SUPPLIED DATA
(** * Runtime type validation: [ensureType], [checkType] and friends

    A shallow embedding of the validation functions of the library
    (ensureNonEmpty, ensureType, ensureItemType, ensureArguments,
    checkType, getType, describe) and of the Enum base class
    (Enum.values, Enum.valueOf, Enum.prototype.toString), together with
    the part of the JavaScript platform these functions call.

    JavaScript objects are mutable and have identity, and the struct and
    item checks rewrite the objects they are given, so values live in an
    explicit store: an object value is a reference into a heap.

    Further classes of the library follow the validation functions,
    each in a module of its own: ConfigurableResponses, the health
    statuses with their aggregator and endpoint, Color, Duration with
    Clock and StopWatch, the Store, and the levels of the loggers. *)

From Stdlib Require Import ZArith Ascii String DecimalString List Bool Lia.
From stdpp Require Import base list strings.
(** X19. Sends are not serialized. When a second send is clicked while
    the first one still waits for its listener, it finds the path missing
    from the registry as the first did: [start_listening] is invoked a
    second time for the same path, both calls are in flight, and the
    registry is as it was. *)
Theorem overlapping_sends_request_twice text text' p pg :
  selectedDevicePath (globals pg) = Some p -> p <> [] ->
  trim text <> [] -> trim text' <> [] ->
  ~ hasListener p (globals pg) ->
  let pg1 := page_step (Occurs (ClickSend text)) pg in
  let pg2 := page_step (Occurs (ClickSend text')) pg1 in
  List.map pending_call (in_flight pg2)
  = List.map pending_call (in_flight pg)
    ++ [StartListening (Some p); StartListening (Some p)]
  /\ new_events (globals pg) (globals pg2)
     = [EvLog (out_entry (trim text)); EvLog sys_entry;
        EvInvoke (StartListening (Some p));
        EvLog (out_entry (trim text')); EvLog sys_entry;
        EvInvoke (StartListening (Some p))]
  /\ activeListeners (globals pg2) = activeListeners (globals pg).
Proof.
  intros Hsel Hp Hne Hne' Hnot. cbv zeta.
  apply not_listener_decide in Hnot.
  cbn [page_step handler].
  rewrite (send_await text p (globals pg) Hsel Hp Hne), Hnot.
  cbn [suspend globals in_flight].
  rewrite (send_await text' p (extend _ (globals pg)) Hsel Hp Hne').
  cbn [activeListeners extend]. rewrite Hnot.
  cbn [suspend globals in_flight]. rewrite extend_extend.
  split; [|split].
  - rewrite <- app_assoc, List.map_app. reflexivity.
  - apply new_events_extend.
  - reflexivity.
Qed.

Lemma overlapping_sends_request_twice_witness :
  selectedDevicePath (globals pg_two) = Some (js "dev-1")
  /\ js "dev-1" <> [] /\ trim (js "00 C0") <> [] /\ trim (js "0A") <> []
  /\ ~ hasListener (js "dev-1") (globals pg_two)
  /\ List.map pending_call
       (in_flight (page_step (Occurs (ClickSend (js "0A")))
                     (page_step (Occurs (ClickSend (js "00 C0"))) pg_two)))
     = [StartListening (Some (js "dev-1")); StartListening (Some (js "dev-1"))].
Proof.
  assert (js "dev-1" <> []) as Hp by discriminate.
  assert (trim (js "00 C0") <> []) as Hne by discriminate.
  assert (trim (js "0A") <> []) as Hne' by discriminate.
  assert (~ hasListener (js "dev-1") (globals pg_two)) as Hnot
    by (apply not_listener_decide; vm_compute; reflexivity).
  split; [reflexivity|]. split; [exact Hp|]. split; [exact Hne|].
  split; [exact Hne'|]. split; [exact Hnot|].
  exact (proj1 (overlapping_sends_request_twice (js "00 C0") (js "0A")
                  (js "dev-1") pg_two eq_refl Hp Hne Hne' Hnot)).
Defined.
(** * DIMOV-FINANCE: the partner financial allocation engine

    A shallow embedding of [calculateFinancials] and of the handlers, the
    period report and the save handlers of the views (App.tsx), of the
    records of types.ts and of the constants of constants.ts, followed by
    the properties of the engine.  The engine is embedded twice: on ledgers
    of the declared types, and on ledgers as they are loaded, whose payments
    may lack the distributions list.

    Numbers are JavaScript numbers, that is IEEE 754 binary64 values: they are
    modelled by Rocq's primitive [float], whose operations round to nearest,
    ties to even, exactly as the JavaScript operators do.  Equality on
    [float] is the identity of values ([+0] and [-0] differ, [NaN] is equal
    to itself); [=?] is the [===] of JavaScript.

    Arrays are lists.  The object [partnerExpenseMap] is a [gmap] from
    property names to numbers; reading a missing property gives [None],
    which stands for [undefined].  Partner ids are taken to be ordinary
    property names, not names of members of [Object.prototype] such as
    [__proto__] or [constructor], for which a JavaScript object is not a
    finite map.  The tables of the monthly aggregation and of the period
    report are keyed by text of the ledger; for them the inherited members
    are part of the model. *)

From Stdlib Require Import Floats.PrimFloat Floats.SpecFloat Floats.FloatOps Floats.FloatAxioms.
From Stdlib Require Import ZArith.
From Stdlib Require Uint63.
From stdpp Require Import gmap strings list.
(** * Software electron counting: a shallow embedding of [c_electron_counting]

    The repository holds two Cython modules: the documented public module
    (with [only_integrate] and the adaptive [peak_max] threshold; module
    [Canonical] below) and an earlier iteration,
    [ElectronCounting/c_electron_counting.pyx] (module [Legacy]).

    C [float] and [double] are IEEE-754 binary32 and binary64 values, given
    by the Standard Library's executable specification [SpecFloat]; C's usual
    arithmetic conversions are written out at every operator.  The functions
    of libm the modules call ([exp], [pow], [powf], [atan]) are an interface;
    [sqrt] and [round] are exact IEEE operations and are defined here. *)

From Stdlib Require Import ZArith Bool List Lia.
From Stdlib Require Import Floats.SpecFloat.
From stdpp Require Import base tactics list.

Open Scope Z_scope.

(** ** IEEE-754 values in the two C formats *)

Definition float := spec_float.
Definition double := spec_float.

Module F32.
Definition prec := 24.
Definition emax := 128.
Definition add : float -> float -> float := SFadd prec emax.
Definition sub : float -> float -> float := SFsub prec emax.
Definition mul : float -> float -> float := SFmul prec emax.
Definition div : float -> float -> float := SFdiv prec emax.
Definition of_Z (z : Z) : float := binary_normalize prec emax z 0 false.
End F32.

Module F64.
Definition prec := 53.
Definition emax := 1024.
Definition add : double -> double -> double := SFadd prec emax.
Definition sub : double -> double -> double := SFsub prec emax.
Definition mul : double -> double -> double := SFmul prec emax.
Definition div : double -> double -> double := SFdiv prec emax.
Definition sqrt : double -> double := SFsqrt prec emax.
Definition of_Z (z : Z) : double := binary_normalize prec emax z 0 false.
(** A decimal literal [n/d] of the source text, rounded once. *)
Definition dec (n d : Z) : double := div (of_Z n) (of_Z d).
End F64.

(** Comparisons do not depend on the format (both operands are canonical
    values of the same format at every use). *)
Definition flt (a b : spec_float) : bool := SFltb a b.
Definition fle (a b : spec_float) : bool := SFleb a b.
Definition feq (a b : spec_float) : bool := SFeqb a b.
Definition fgt (a b : spec_float) : bool := SFltb b a.
Definition fge (a b : spec_float) : bool := SFleb b a.

Definition is_nan (a : spec_float) : bool :=
  match a with S754_nan => true | _ => false end.

Definition sign_bit (a : spec_float) : bool :=
  match a with
  | S754_zero s | S754_infinity s | S754_finite s _ _ => s
  | S754_nan => false
  end.

(** [(double) x] for a [float] [x]: exact. *)
Definition double_of_float (x : float) : double :=
  match x with
  | S754_finite s m e => binary_round F64.prec F64.emax s m e
  | _ => x
  end.

(** [(float) d] for a [double] [d]: round to nearest even, overflow to
    infinity. *)
Definition float_of_double (d : double) : float :=
  match d with
  | S754_finite s m e => binary_round F32.prec F32.emax s m e
  | _ => d
  end.

Definition INT_MIN : Z := - 2 ^ 31.
Definition INT_MAX : Z := 2 ^ 31 - 1.

(** [<int> v]: truncation toward zero.  Outside the range of [int] (and for
    NaN) C leaves the conversion undefined; x86-64's [cvttss2si]/[cvttsd2si]
    give [INT_MIN], which is what is written here. *)
Definition int_of_fp (v : spec_float) : Z :=
  match v with
  | S754_zero _ => 0
  | S754_finite s m e =>
      let z := cond_Zopp s (Z.shiftl (Zpos m) e) in
      if (INT_MIN <=? z) && (z <=? INT_MAX) then z else INT_MIN
  | _ => INT_MIN
  end.

(** libm's [round]: to the nearest integer, halfway cases away from zero. *)
Definition round (d : double) : double :=
  match d with
  | S754_finite s m e =>
      if 0 <=? e then d
      else
        let q := Z.shiftl (Zpos m) e in
        let half := Z.testbit (Zpos m) (- e - 1) in
        binary_normalize F64.prec F64.emax
          (cond_Zopp s (if half then q + 1 else q)) 0 s
  | _ => d
  end.

Declare Scope f32_scope.
Delimit Scope f32_scope with f32.
Infix "+" := F32.add : f32_scope.
Infix "-" := F32.sub : f32_scope.
Infix "*" := F32.mul : f32_scope.
Infix "/" := F32.div : f32_scope.

Declare Scope f64_scope.
Delimit Scope f64_scope with f64.
Infix "+" := F64.add : f64_scope.
Infix "-" := F64.sub : f64_scope.
Infix "*" := F64.mul : f64_scope.
Infix "/" := F64.div : f64_scope.

(** ** The libm interface *)

Class Libm := {
  exp : double -> double;
  pow : double -> double -> double;
  powf : float -> float -> float;
  atan : double -> double
}.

EXERCISE DETAILS
What you output must match the lines from the beginning of the material through the line with "rewrite (send_await text'" exactly, both ends included.

ANSWER BELOW
(** * Runtime type validation: [ensureType], [checkType] and friends

    A shallow embedding of the validation functions of the library
    (ensureNonEmpty, ensureType, ensureItemType, ensureArguments,
    checkType, getType, describe) and of the Enum base class
    (Enum.values, Enum.valueOf, Enum.prototype.toString), together with
    the part of the JavaScript platform these functions call.

    JavaScript objects are mutable and have identity, and the struct and
    item checks rewrite the objects they are given, so values live in an
    explicit store: an object value is a reference into a heap.

    Further classes of the library follow the validation functions,
    each in a module of its own: ConfigurableResponses, the health
    statuses with their aggregator and endpoint, Color, Duration with
    Clock and StopWatch, the Store, and the levels of the loggers. *)

From Stdlib Require Import ZArith Ascii String DecimalString List Bool Lia.
From stdpp Require Import base list strings.
(** X19. Sends are not serialized. When a second send is clicked while
    the first one still waits for its listener, it finds the path missing
    from the registry as the first did: [start_listening] is invoked a
    second time for the same path, both calls are in flight, and the
    registry is as it was. *)
Theorem overlapping_sends_request_twice text text' p pg :
  selectedDevicePath (globals pg) = Some p -> p <> [] ->
  trim text <> [] -> trim text' <> [] ->
  ~ hasListener p (globals pg) ->
  let pg1 := page_step (Occurs (ClickSend text)) pg in
  let pg2 := page_step (Occurs (ClickSend text')) pg1 in
  List.map pending_call (in_flight pg2)
  = List.map pending_call (in_flight pg)
    ++ [StartListening (Some p); StartListening (Some p)]
  /\ new_events (globals pg) (globals pg2)
     = [EvLog (out_entry (trim text)); EvLog sys_entry;
        EvInvoke (StartListening (Some p));
        EvLog (out_entry (trim text')); EvLog sys_entry;
        EvInvoke (StartListening (Some p))]
  /\ activeListeners (globals pg2) = activeListeners (globals pg).
Proof.
  intros Hsel Hp Hne Hne' Hnot. cbv zeta.
  apply not_listener_decide in Hnot.
  cbn [page_step handler].
  rewrite (send_await text p (globals pg) Hsel Hp Hne), Hnot.
  cbn [suspend globals in_flight].
  rewrite (send_await text' p (extend _ (globals pg)) Hsel Hp Hne').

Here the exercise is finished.